L’épais feuillage de l’arbre et l’obscurité de la nuit le dérobaient complétement à la vue de tout être humain. Un Indien eût passé sous l’acajou sans deviner sa présence, et, du haut des arbres voisins, l’œil d’un oiseau de nuit n’eût pu l’apercevoir davantage.

Pour ne pas anticiper sur notre récit, nous différerons de faire connaître au lecteur quels étaient les huit cavaliers et les deux piétons.

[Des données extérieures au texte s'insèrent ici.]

Lemma fake_ttl_probed_once_witness :
  ∃ st, setTTLProbing 1 demoProbing (mkProbingState None None false) = Ok st ∧
  ∃ calc n1 st1 st2, buildCalcTTL (FakeTTLRules demoProbing) = Ok calc ∧
    getFakeTTL demoKeyHash demoNet demoTTLPolicy "1.2.3.4:443" 1000 0 st = (with_str "calculate fake ttl" (calc 7), n1, st1) ∧
    Z.of_nat n1 ≤ Z.of_nat 0 + 2 * (Z.log2 30 + 1) ∧
    getFakeTTL demoKeyHash demoNet demoTTLPolicy "1.2.3.4:443" 1004 n1 st1 = (with_str "calculate fake ttl" (calc 7), n1, st2).
Proof.
  assert (match setTTLProbing 1 demoProbing (mkProbingState None None false) with Ok _ => true | _ => false end = true) as Hok
    by (vm_compute; reflexivity).
  destruct (setTTLProbing 1 demoProbing (mkProbingState None None false)) as [st|e|] eqn:E; [|discriminate Hok..].
  exists st. split; [reflexivity|].
  apply (fake_ttl_probed_once demoKeyHash) with (gomaxprocs := 1) (st0 := mkProbingState None None false)
    (ip := lit "1.2.3.4") (port := lit "443"); try done.
  - intros k. apply Z.mod_pos_bound. lia.
  - by right.
  - apply demoNet_distance.
Defined.

(** ** What travels, and what arrives

    Spliced pages are not copied: a transmission carries what the page holds at
    that moment.  [flight] lists the first transmissions with their TTLs. *)

Definition overlay (b page : bytes) : bytes := take (length page) b ++ drop (length b) page.

(** [off] is how much of the page has been spliced. *)
Fixpoint flight (ttl : Z) (page : bytes) (off : nat) (evs : list event) : list (Z * bytes) :=
  match evs with
  | [] => []
  | EvWrite b :: evs' => (ttl, b) :: flight ttl page off evs'
  | EvSplice n :: evs' => (ttl, take (Z.to_nat n) (drop off page)) :: flight ttl page (off + Z.to_nat n) evs'
  | EvSetTTL t :: evs' => flight t page off evs'
  | EvVmsplice b :: evs' => flight ttl b 0 evs'
  | EvPage b :: evs' => flight ttl (overlay b page) off evs'
  | _ :: evs' => flight ttl page off evs'
  end.

Fixpoint pageAfter (page : bytes) (evs : list event) : bytes :=
  match evs with
  | [] => page
  | EvVmsplice b :: evs' => pageAfter b evs'
  | EvPage b :: evs' => pageAfter (overlay b page) evs'
  | _ :: evs' => pageAfter page evs'
  end.

Fixpoint ttlAfter (ttl : Z) (evs : list event) : Z :=
  match evs with
  | [] => ttl
  | EvSetTTL t :: evs' => ttlAfter t evs'
  | _ :: evs' => ttlAfter ttl evs'
  end.

(** What the server reads.  [reaches] says whether a packet with a TTL gets as far
    as the server: one that does is read as it was sent; one that does not is
    lost and retransmitted by the system, from what its page holds in the end,
    under the last TTL of the socket, and if that does not reach either the
    stream stops there.  (Losses other than by the TTL are repaired by the same
    retransmissions and left out.) *)
Section Network.
Context (reaches : Z → bool).

Fixpoint stream (ttl : Z) (page : bytes) (off : nat) (evs : list event) : bytes :=
  match evs with
  | [] => []
  | EvWrite b :: evs' =>
      if reaches ttl || reaches (ttlAfter ttl evs') then b ++ stream ttl page off evs' else []
  | EvSplice n :: evs' =>
      let part (pg : bytes) := take (Z.to_nat n) (drop off pg) ++ stream ttl page (off + Z.to_nat n) evs' in
      if reaches ttl then part page
      else if reaches (ttlAfter ttl evs') then part (pageAfter page evs')
      else []
  | EvSetTTL t :: evs' => stream t page off evs'
  | EvVmsplice b :: evs' => stream ttl b 0 evs'
  | EvPage b :: evs' => stream ttl (overlay b page) off evs'
  | _ :: evs' => stream ttl page off evs'
  end.

End Network.

(** A computation with a known log. *)
Notation logs m a l := (emits m a (λ evs, evs = l)).

Lemma logs_bind {A B} (m : netM A) (k : A → netM B) a b l1 l2 :
  logs m a l1 → logs (k a) b l2 → logs (m ≫= k) b (l1 ++ l2).
Proof. intros H1 H2. eapply emits_bind; [exact H1|exact H2|]. by intros e1 e2 -> ->. Qed.

Lemma logs_ret {A} (a : A) : logs (mret a) a [].
Proof. intros c Hc. exists c, []. by rewrite app_nil_r. Qed.

Lemma logs_checked {A} (o : option A) a : o = Some a → logs (checkedM o) a [].
Proof. intros ->. apply logs_ret. Qed.

Lemma logs_step op ev : logs (with_strM op (perform ev)) tt [ev].
Proof. apply emits_with_str, emits_perform. done. Qed.

Lemma logs_attempt {A} (m : netM A) a l : logs m a l → logs (attemptM m) (Ok a) l.
Proof.
  intros Hm c Hc. destruct (Hm c Hc) as (c' & evs & E & H). exists c', evs. unfold attemptM. by rewrite E.
Qed.

Lemma logs_append ev : logs (λ c, (Ok tt, append_log c (ev, None))) tt [ev].
Proof.
  intros c [Ho Hp]. eexists _, [ev]. split; [done|]. split; [by split|]. split; [|done].
  unfold sent, append_log. simpl. by rewrite fmap_app.
Qed.

(** *** The calls of the splice loop *)

Definition callOK (call : spliceCall) : Prop :=
  match call with SpliceFailed _ | WaitFailed _ => False | _ => True end.

(** No call of the goroutine fails for good. *)
Definition calm (sch : splicing) : Prop :=
  Forall callOK (beforePage sch) ∧ Forall callOK (beforeTTL sch) ∧ Forall callOK (afterTTL sch).

(** The amounts a run of the loop moves, and what is left afterwards. *)
Fixpoint amounts (calls : list spliceCall) (left : Z) : list Z :=
  match calls with
  | [] => []
  | call :: calls' =>
      if left <=? 0 then []
      else match call with
           | Moved n => let k := Z.min left (Z.max 0 n) in k :: amounts calls' (left - k)
           | _ => 0 :: amounts calls' left
           end
  end.

Definition total (ks : list Z) : Z := foldr Z.add 0 ks.

Lemma amounts_total calls left : 0 ≤ left → Forall (λ k, 0 ≤ k) (amounts calls left) ∧ 0 ≤ total (amounts calls left) ≤ left.
Proof.
  revert left. induction calls as [|call calls IH]; intros left Hl; cbn [amounts]; [simpl; split; [constructor|lia]|].
  destruct (Z.leb_spec left 0); [simpl; split; [constructor|lia]|].
  destruct call; cbn [total foldr]; unfold total in IH.
  1: destruct (IH (left - Z.min left (Z.max 0 n)) ltac:(lia)) as [H1 H2].
  2-5: destruct (IH left Hl) as [H1 H2].
  all: split; [constructor; [lia|done]|lia].
Qed.

(** A state of the goroutine that no failure has ended. *)
Definition going (left : Z) (g : spliceState) : Prop :=
  0 ≤ left ∧ remaining g = left ∧ rawWriteErr g = None ∧ spliceOver g = (left <=? 0) ∧ (left = 0 → spliceErr g = None).
(* ===== verification/Tunnel.v ===== *)
(** * Tunnels (core/tunnel.go, and [policyConn] of core/policy.go)

    [handleTunnel] looks at the first bytes a client sends, [handleTLS] applies
    the policy to a ClientHello, [handleHTTP] to a request.  The connections a
    handler opens are numbered in order and kept with the log of what was done
    on them; what a call outside this file answers (the dialer, the probe of the
    fake TTL, [net/http]'s parser) is an argument.  Log output is left out. *)

From S2P Require Import Prelude Errors Netip AddrTrie Conn ClientHello Fragment Policy FakeIP Routing Ring LRU LRUSpec Sharded Desync.
Local Open Scope Z_scope.

(** ** policyConn *)

(** [policyConn.Write]: the number of bytes reported, and the [handled] flag
    afterwards.  [fakeTTL] is the answer of [getFakeTTL] for the remote address,
    [sch] and [sockTTL] are the choices of the system in [desyncSend]. *)
Definition policyConnWrite (sch : splicing) (sockTTL : Z) (fakeTTL : res Z) (policy : option Policy)
    (handled : bool) (b : bytes) : netM (Z * bool) :=
  let whole := write b;; mret (zlen b, true) in
  if handled then whole else
  h ← checkedM (parseClientHello b);
  match helloErr h with
  | Some e => lift (Err e)
  | None =>
      match policy with
      | None => whole
      | Some p =>
          if IsTrue (pTLS13Only p) && negb (hasKeyShare h) then failM "not a TLS 1.3 ClientHello"
          else if sniStart h =? -1 then whole
          else
            match pMode p with
            | ModeDirect | ModeRaw => whole
            | ModeTTLD =>
                ttl ← with_strM "get fake ttl" (lift fakeTTL);
                with_strM "ttl desync"
                  (desyncSend sch sockTTL b (sniStart h) (sniLen h) ttl (pFakeSleep p));;
                mret (zlen b, true)
            | ModeTLSRF =>
                with_strM "tls fragment"
                  (sendRecords b (sniStart h) (sniLen h) (pNumRecords p) (pNumSegments p) (pMinorVer p)
                     (IsTrue (pOOB p)) (IsTrue (pOOBEx p)) (IsTrue (pWaitForAck p)) (pSendInterval p));;
                mret (zlen b, true)
            | _ => mret (zlen b, true)
            end
      end
  end.

(** ** The state of a handler *)

Inductive cliEvent :=
| CliAlert (b : bytes)
| CliResponse (status : Z) (location : option gostring).

Record world := mkWorld {
  wCli : list cliEvent;
  wConns : list (gostring * conn);
  wClosed : list nat;
}.

Definition tM (A : Type) : Type := world → res A * world.

#[global] Instance tM_ret : MRet tM := λ A a w, (Ok a, w).
#[global] Instance tM_bind : MBind tM := λ A B k m w,
  match m w with
  | (Ok a, w') => k a w'
  | (Err e, w') => (Err e, w')
  | (Panic, w') => (Panic, w')
  end.

Definition liftT {A} (r : res A) : tM A := λ w, (r, w).

Definition tellClient (ev : cliEvent) : tM unit := λ w,
  (Ok tt, mkWorld (wCli w ++ [ev]) (wConns w) (wClosed w)).

Definition closeConn (i : nat) : tM unit := λ w, (Ok tt, mkWorld (wCli w) (wConns w) (wClosed w ++ [i])).

(** Run a sending computation on connection [i]; its error is returned. *)
Definition onConn (i : nat) (m : netM unit) : tM (option error) := λ w,
  match wConns w !! i with
  | None => (Panic, w)
  | Some (addr, c) =>
      let '(r, c') := m c in
      let w' := mkWorld (wCli w) (<[i := (addr, c')]> (wConns w)) (wClosed w) in
      match r with
      | Ok _ => (Ok None, w')
      | Err e => (Ok (Some e), w')
      | Panic => (Panic, w')
      end
  end.

Section Handlers.
Context `{GoUnicode}.
Context (t : Tables).
Context (getFromIPPool : gostring → res gostring).
Context (dnsResolve : gostring → DNSMode → Z → res (gostring * bool)).
(** [dial.DialTCPTimeout], [getFakeTTL] and the system's choices. *)
Context (dialTCP : gostring → Z → res conn).
Context (fakeTTL : Policy → gostring → res Z).
Context (sch : splicing) (sockTTL : Z).

(** A new connection, or [None] when dialling fails. *)
Definition openConn (target : gostring) (timeout : Z) : tM (option nat) := λ w,
  match dialTCP target timeout with
  | Ok c => (Ok (Some (length (wConns w))), mkWorld (wCli w) (wConns w ++ [(target, c)]) (wClosed w))
  | Err _ => (Ok None, w)
  | Panic => (Panic, w)
  end.

Definition sendTLSAlert (prtVer : bytes) (desc level : Z) : tM unit :=
  r ← liftT (checked (tlsAlertRecord prtVer desc level));
  tellClient (CliAlert r).

(** What [handleTLS] goes on with: a policy, the target and its connection. *)
Inductive tlsRoute :=
| RouteStop
| RouteTo (p : Policy) (target : gostring) (dst : option nat).

(** A server name other than the host that was asked for. *)
Definition sniffOverride (p : Policy) (prtVer sniStr target originPort : gostring) (dst : option nat) : tM tlsRoute :=
  match pSniffOverrideMode p with
  | SniffOverrideRouteOnly =>
      match Domain.Find (domainMatcher t) sniStr with
      | Some sniPolicy =>
          if bool_decide (pMode sniPolicy = ModeBlock) then mret RouteStop
          else if bool_decide (pMode sniPolicy = ModeTLSAlert) then
            sendTLSAlert prtVer tlsAlertAccessDenied tlsAlertLevelFatal;; mret RouteStop
          else mret (RouteTo (mergePolicies [sniPolicy; p]) target dst)
      | None => mret (RouteTo p target dst)
      end
  | SniffOverrideAlways | SniffOverridePolicyExists =>
      match genPolicy t getFromIPPool dnsResolve sniStr false
              (bool_decide (pSniffOverrideMode p = SniffOverridePolicyExists)) with
      | GenFailed | GenNotFound => mret (RouteTo p target dst)
      | GenBlocked => mret RouteStop
      | GenOK newDst sniPolicy =>
          if bool_decide (pMode sniPolicy = ModeTLSAlert) then
            sendTLSAlert prtVer tlsAlertAccessDenied tlsAlertLevelFatal;; mret RouteStop
          else
            let originPort := if negb (pPort sniPolicy =? 0) && negb (pPort sniPolicy =? unsetInt)
                              then itoa (pPort sniPolicy) else originPort in
            let newTarget := JoinHostPort newDst originPort in
            newConn ← openConn newTarget (pConnectTimeout sniPolicy);
            match newConn with
            | Some i =>
                match dst with Some j => closeConn j | None => mret tt end;;
                mret (RouteTo sniPolicy newTarget (Some i))
            | None => mret (RouteTo p target dst)
            end
      end
  | _ => mret (RouteTo p target dst)
  end.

Quant au personnage tranquillement endormi dans son lit aérien, nous dirons tout d’abord que c’était don Rafael lui-même.

Il est des moments où la lassitude du corps l’emporte sur les appréhensions de l’esprit, et le colonel se trouvait précisément dans un de ces moments-là.

La fatigue de trois journées de marche, jointe à l’absence de tout sommeil pendant la nuit précédente, lui procuraient, en dépit des dangers de sa situation et de l’incommodité de sa posture, ce repos profond que goûte le soldat harassé, la veille d’une bataille sanglante.

Plus loin encore, mais dans une partie du bois voisine de la route de Oajaca qui aboutissait au gué dont nous ayons déjà parlé, à peu de distance de l’Ostuta et du lac mystérieux du même nom, formé des eaux du fleuve amenées par des conduits souterrains, des voyageurs paraissaient s’occuper, avec la précipitation de la frayeur, de reprendre avant le jour leur voyage interrompu.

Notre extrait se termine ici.